I married a liar. How much do we know about the person we’re marrying? As much as that person tells us, right? Especially if there’s nobody to tell you facts from not-that-person perspective.
So I fell in love, we both fell in mad love and those first months did feel like heaven. I was in sick relationship before and meeting this guy felt lifesaving. Shorty after we got together I got a ring, and he wanted us to be a family, to have a baby, and I’d be stay home mom. Madly in love I said yes. And got pregnant with my precious baby boy that is now 2 months old.
We moved in together and things seemed to be very sweet and perfect.

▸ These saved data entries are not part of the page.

(** The transformer run over the evidences of a batch, one after the
    other; it stops at the first that does not give a result. *)
Fixpoint transform_all (evidences : list BatchEvidence) (a : Fossilizer T)
    : run (list Result * option error * Fossilizer T) :=
  match evidences with
  | [] => Returns ([], None, a)
  | evidence :: rest =>
      match transform evidence [] [] a with
      | Panics => Panics
      | Returns ((None, err), a') => Returns ([], err, a')
      | Returns ((Some r, _), a') =>
          match transform_all rest a' with
          | Panics => Panics
          | Returns (rs, err, a'') => Returns (r :: rs, err, a'')
          end
      end
  end.

End Transform.

End bcbatchfossilizer.

(** ** More sample collaborators *)

Module samples_ext.
Import cs goerr store abci.

(** A codec like the sample one whose event decoder finds two events. *)
Definition two_events : list Event :=
  [SavedLinks [samples.link_a];
   SavedEvidences {["0a" := samples.evidence_1]}].

Definition events_env : tmstore.Env :=
  {| tmstore.CodeTypeValidation := 400%N;
     tmstore.BuildQueryBinary := λ _, inl [];
     tmstore.json_Marshal_Tx := λ _, inl [];
     tmstore.json_Unmarshal_Segment := λ _ target, (target, None);
     tmstore.json_Unmarshal_SegmentSlice := λ _ target, (target, None);
     tmstore.json_Unmarshal_Evidences := λ _ target, (target, None);
     tmstore.json_Unmarshal_strings := λ _ target, (target, None);
     tmstore.json_Unmarshal_Events := λ _ _, (two_events, None);
     tmstore.Link_Hash := λ _, inl samples.hash_a;
     tmstore.Segment_IsEmpty := λ segment, bool_decide (segment = tmstore.zero_Segment);
     tmstore.Bytes32_String := λ _, "0a";
     tmstore.fmt_Sprintf0 := λ format, format;
     tmstore.fmt_ResponseQuery := rq_Log |}.

(** A stored segment, and a codec whose segment decoder finds it. *)
Definition segment_a : Segment :=
  {| seg_Link := samples.link_a;
     seg_Meta := {| LinkHash := "a"; Evidences := [] |} |}.

Definition finding_env : tmstore.Env :=
  {| tmstore.CodeTypeValidation := 400%N;
     tmstore.BuildQueryBinary := λ _, inl [];
     tmstore.json_Marshal_Tx := λ _, inl [];
     tmstore.json_Unmarshal_Segment := λ _ _, (segment_a, None);
     tmstore.json_Unmarshal_SegmentSlice := λ _ target, (target, None);
     tmstore.json_Unmarshal_Evidences := λ _ target, (target, None);
     tmstore.json_Unmarshal_strings := λ _ target, (target, None);
     tmstore.json_Unmarshal_Events := λ _ target, (target, None);
     tmstore.Link_Hash := λ _, inl samples.hash_a;
     tmstore.Segment_IsEmpty := λ segment, bool_decide (segment = tmstore.zero_Segment);
     tmstore.Bytes32_String := λ _, "0a";
     tmstore.fmt_Sprintf0 := λ format, format;
     tmstore.fmt_ResponseQuery := rq_Log |}.

(** A client that answers every query with a value. *)
Definition answering_value : samples.Script :=
  {| samples.running := true; samples.start_answer := None;
     samples.subscribe_script := []; samples.subscribe_default := None;
     samples.query_answer := samples.ok_query (Some [Byte.x7b; Byte.x7d]);
     samples.broadcast_answer := samples.committed_answer |}.

(** A client that is not running and cannot be started. *)
Definition dead : samples.Script :=
  {| samples.running := false;
     samples.start_answer := Some (ErrNew "dial tcp: connection refused");
     samples.subscribe_script := []; samples.subscribe_default := None;
     samples.query_answer := samples.ok_query None;
     samples.broadcast_answer := samples.committed_answer |}.

(** The responses of a transaction that the delivery rejects. *)
Definition rejected_at_delivery : ResultBroadcastTxCommit :=
  {| CheckTx := samples.ok_tx;
     DeliverTx := {| Code := 400%N; Log := "reference not found" |} |}.

(** Stopping the scripted client: unsubscribing answers [unsubscribe],
    stopping answers [stop]. *)
Definition script_stopper (unsubscribe stop : option error)
    : tmstore_ext.Stopper samples.Script :=
  {| tmstore_ext.UnsubscribeAll := λ _ c, (unsubscribe, c);
     tmstore_ext.Stop := λ c, (stop, c) |}.

Definition already_stopped : error := ErrNew "already stopped".

(** Decoding the information of the application, as a string. *)
Definition sample_Unmarshal_Info (data : list Byte.byte) (target : string)
    : string * option error :=
  match data with
  | [] => (target, Some (ErrNew "unexpected end of JSON input"))
  | _ => ("tmpop", None)
  end.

But my happiness was ruined. When I watched his words not meeting his deeds. His brother moved in with us for some reason and at first I was totally ok with it. But only at first.
His family is F**KED UP. And I mean it. I WISH I NEVER met his f**ked up mother, his sick religious dad and his my-mom-dropped-me-when-I-was-a-baby sibling.
It’s hard to describe how much I hate them all since I blame them and I have a right to do so, for they destroyed our happy marriage and my dreams has shattered which is probably the worst part right here. Before this guy i lived a happy life and though I do love my son more than anything in the world, no, I did not need a baby and being a stay home mom with nobody to help with a baby, not even my husband. I hate myself for saying yes to him and now I’m here, alone but married with a baby. I feel like leaving every day and I will eventually. Because settling for this just for the sake of my child is not not not worth it. I believe we will have an amazing life as a mom and baby. Without all this crap that his family brings into our lives.
I talked to husband many times about how I feel about his family but he never listens, his family is more important than me. And if I ever knew that I’d ignore this piece of sh-t since the day I met him.